--- The data ---

(** X8. [addHistoryItem] sends requests for the ledger of its user only:
    whenever it returns, what it sent is the read of the ledger followed
    by at most its write, the write is among them when it returns [true],
    and every other object of the bucket is as it was, the ledgers of the
    other users among them. *)
Theorem addHistoryItem_touches_only_the_ledger (userId : string)
    (item : HistoryItem) (w w' : World) (b : bool) :
  addHistoryItem userId item w = Ret b w' ->
  (exists rest : list Command,
     sent w' = sent w ++ GetObjectCommand (getHistoryFileKey userId) :: rest /\
     (rest = [] \/
      exists body, rest = [PutObjectCommand (getHistoryFileKey userId) body
                             "application/json"]) /\
     (b = true -> rest <> [])) /\
  (forall k, k <> getHistoryFileKey userId ->
             bucket w' !! k = bucket w !! k) /\
  (forall other, other <> userId ->
     bucket w' !! getHistoryFileKey other
     = bucket w !! getHistoryFileKey other).
Proof.
  intros H.
  destruct (loadHistory_cases userId w) as [E|[h E]].
  - unfold addHistoryItem, try_catch, bind in H. rewrite E in H. discriminate.
  - rewrite (addHistoryItem_run _ _ _ _ _ E), saveHistory_run in H.
    injection H as _ <-.
    assert (K : forall k, k <> getHistoryFileKey userId ->
              bucket (after (PutObjectCommand (getHistoryFileKey userId)
                        (Text.utf8_encode
                           (JSON_stringify (firstn 100 (item :: h))))
                        "application/json")
                        (advance (GetObjectCommand (getHistoryFileKey userId)) w))
              !! k = bucket w !! k).
    { intros k Hk. now rewrite bucket_after_put_other. }
    split; [|split].
    + eexists. split; [|split].
      * rewrite sent_after. cbn [sent advance].
        rewrite <- app_assoc. reflexivity.
      * right. eexists. reflexivity.
      * discriminate.
    + exact K.
    + intros other Ho. apply K. intros Heq.
      apply getHistoryFileKey_inj in Heq. contradiction.
Qed.

Lemma faults_after (c : Command) (w : World) :
  faults w = [] -> faults (after c w) = [] /\ served w = true.
Proof.
  intros H. unfold after, served, fault. rewrite H. simpl. now rewrite H.
Qed.

Lemma faults_run_all (cs : list Command) (w : World) :
  faults w = [] -> faults (run_all cs w) = [].
Proof.
  revert w. induction cs as [|c cs IH]; intros w H; [exact H|].
  unfold run_all. simpl. apply IH. now apply faults_after.
Qed.

Lemma forallb_without (id_ : string) (h : list HistoryItem) :
  forallb safe_item h = true -> forallb safe_item (without id_ h) = true.
Proof.
  rewrite !forallb_forall. intros H x Hx.
  apply without_spec in Hx as [Hx _]. now apply H.
Qed.

(** Deleting from a ledger behind a backend that serves every request. *)
Lemma deleteHistoryItem_ledger (userId id_ : string) (h : list HistoryItem)
    (w : World) :
  ledger userId h w -> forallb safe_item h = true ->
  exists w' : World,
    deleteHistoryItem userId id_ w
    = Ret (match List.find (fun x => String.eqb (id x) id_) h with
           | Some _ => true
           | None => false
           end) w' /\
    ledger userId (without id_ h) w' /\
    (List.find (fun x => String.eqb (id x) id_) h = None ->
     bucket w' = bucket w).
Proof.
  intros L Hs.
  pose proof (loadHistory_ledger _ _ _ L Hs) as Hload.
  rewrite (deleteHistoryItem_run _ _ _ _ _ Hload).
  destruct L as [Hf Hb].
  destruct (List.find _ h) as [item|] eqn:Hfind.
  - rewrite saveHistory_run.
    set (w1 := run_all _ _).
    assert (F1 : faults w1 = []).
    { apply faults_run_all. cbn [faults advance]. now rewrite Hf. }
    destruct (faults_after
                (PutObjectCommand (getHistoryFileKey userId)
                   (Text.utf8_encode (JSON_stringify (without id_ h)))
                   "application/json") w1 F1) as [F2 S1].
    rewrite S1. eexists. split; [reflexivity|]. split; [|discriminate].
    split; [exact F2|]. left. unfold after. rewrite S1. apply perform_put.
  - eexists. split; [reflexivity|]. split; [|reflexivity].
    assert (E : without id_ h = h).
    { unfold without. apply forallb_filter_id.
      apply forallb_forall. intros x Hx.
      apply (find_none _ _ Hfind) in Hx. simpl in Hx. now rewrite Hx. }
    rewrite E. split; [cbn [faults advance]; now rewrite Hf | exact Hb].
Qed.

---

# Directions for this task
The records above should be repeated exactly. Print them all.

# Answer for this exercise
(** X8. [addHistoryItem] sends requests for the ledger of its user only:
    whenever it returns, what it sent is the read of the ledger followed
    by at most its write, the write is among them when it returns [true],
    and every other object of the bucket is as it was, the ledgers of the
    other users among them. *)
Theorem addHistoryItem_touches_only_the_ledger (userId : string)
    (item : HistoryItem) (w w' : World) (b : bool) :
  addHistoryItem userId item w = Ret b w' ->
  (exists rest : list Command,
     sent w' = sent w ++ GetObjectCommand (getHistoryFileKey userId) :: rest /\
     (rest = [] \/
      exists body, rest = [PutObjectCommand (getHistoryFileKey userId) body
                             "application/json"]) /\
     (b = true -> rest <> [])) /\
  (forall k, k <> getHistoryFileKey userId ->
             bucket w' !! k = bucket w !! k) /\
  (forall other, other <> userId ->
     bucket w' !! getHistoryFileKey other
     = bucket w !! getHistoryFileKey other).
Proof.
  intros H.
  destruct (loadHistory_cases userId w) as [E|[h E]].
  - unfold addHistoryItem, try_catch, bind in H. rewrite E in H. discriminate.
  - rewrite (addHistoryItem_run _ _ _ _ _ E), saveHistory_run in H.
    injection H as _ <-.
    assert (K : forall k, k <> getHistoryFileKey userId ->
              bucket (after (PutObjectCommand (getHistoryFileKey userId)
                        (Text.utf8_encode
                           (JSON_stringify (firstn 100 (item :: h))))
                        "application/json")
                        (advance (GetObjectCommand (getHistoryFileKey userId)) w))
              !! k = bucket w !! k).
    { intros k Hk. now rewrite bucket_after_put_other. }
    split; [|split].
    + eexists. split; [|split].
      * rewrite sent_after. cbn [sent advance].
        rewrite <- app_assoc. reflexivity.
      * right. eexists. reflexivity.
      * discriminate.
    + exact K.
    + intros other Ho. apply K. intros Heq.
      apply getHistoryFileKey_inj in Heq. contradiction.
Qed.

Lemma faults_after (c : Command) (w : World) :
  faults w = [] -> faults (after c w) = [] /\ served w = true.
Proof.
  intros H. unfold after, served, fault. rewrite H. simpl. now rewrite H.
Qed.

Lemma faults_run_all (cs : list Command) (w : World) :
  faults w = [] -> faults (run_all cs w) = [].
Proof.
  revert w. induction cs as [|c cs IH]; intros w H; [exact H|].
  unfold run_all. simpl. apply IH. now apply faults_after.
Qed.

Lemma forallb_without (id_ : string) (h : list HistoryItem) :
  forallb safe_item h = true -> forallb safe_item (without id_ h) = true.
Proof.
  rewrite !forallb_forall. intros H x Hx.
  apply without_spec in Hx as [Hx _]. now apply H.
Qed.

(** Deleting from a ledger behind a backend that serves every request. *)
Lemma deleteHistoryItem_ledger (userId id_ : string) (h : list HistoryItem)
    (w : World) :
  ledger userId h w -> forallb safe_item h = true ->
  exists w' : World,
    deleteHistoryItem userId id_ w
    = Ret (match List.find (fun x => String.eqb (id x) id_) h with
           | Some _ => true
           | None => false
           end) w' /\
    ledger userId (without id_ h) w' /\
    (List.find (fun x => String.eqb (id x) id_) h = None ->
     bucket w' = bucket w).
Proof.
  intros L Hs.
  pose proof (loadHistory_ledger _ _ _ L Hs) as Hload.
  rewrite (deleteHistoryItem_run _ _ _ _ _ Hload).
  destruct L as [Hf Hb].
  destruct (List.find _ h) as [item|] eqn:Hfind.
  - rewrite saveHistory_run.
    set (w1 := run_all _ _).
    assert (F1 : faults w1 = []).
    { apply faults_run_all. cbn [faults advance]. now rewrite Hf. }
    destruct (faults_after
                (PutObjectCommand (getHistoryFileKey userId)
                   (Text.utf8_encode (JSON_stringify (without id_ h)))
                   "application/json") w1 F1) as [F2 S1].
    rewrite S1. eexists. split; [reflexivity|]. split; [|discriminate].
    split; [exact F2|]. left. unfold after. rewrite S1. apply perform_put.
  - eexists. split; [reflexivity|]. split; [|reflexivity].
    assert (E : without id_ h = h).
    { unfold without. apply forallb_filter_id.
      apply forallb_forall. intros x Hx.
      apply (find_none _ _ Hfind) in Hx. simpl in Hx. now rewrite Hx. }
    rewrite E. split; [cbn [faults advance]; now rewrite Hf | exact Hb].
Qed.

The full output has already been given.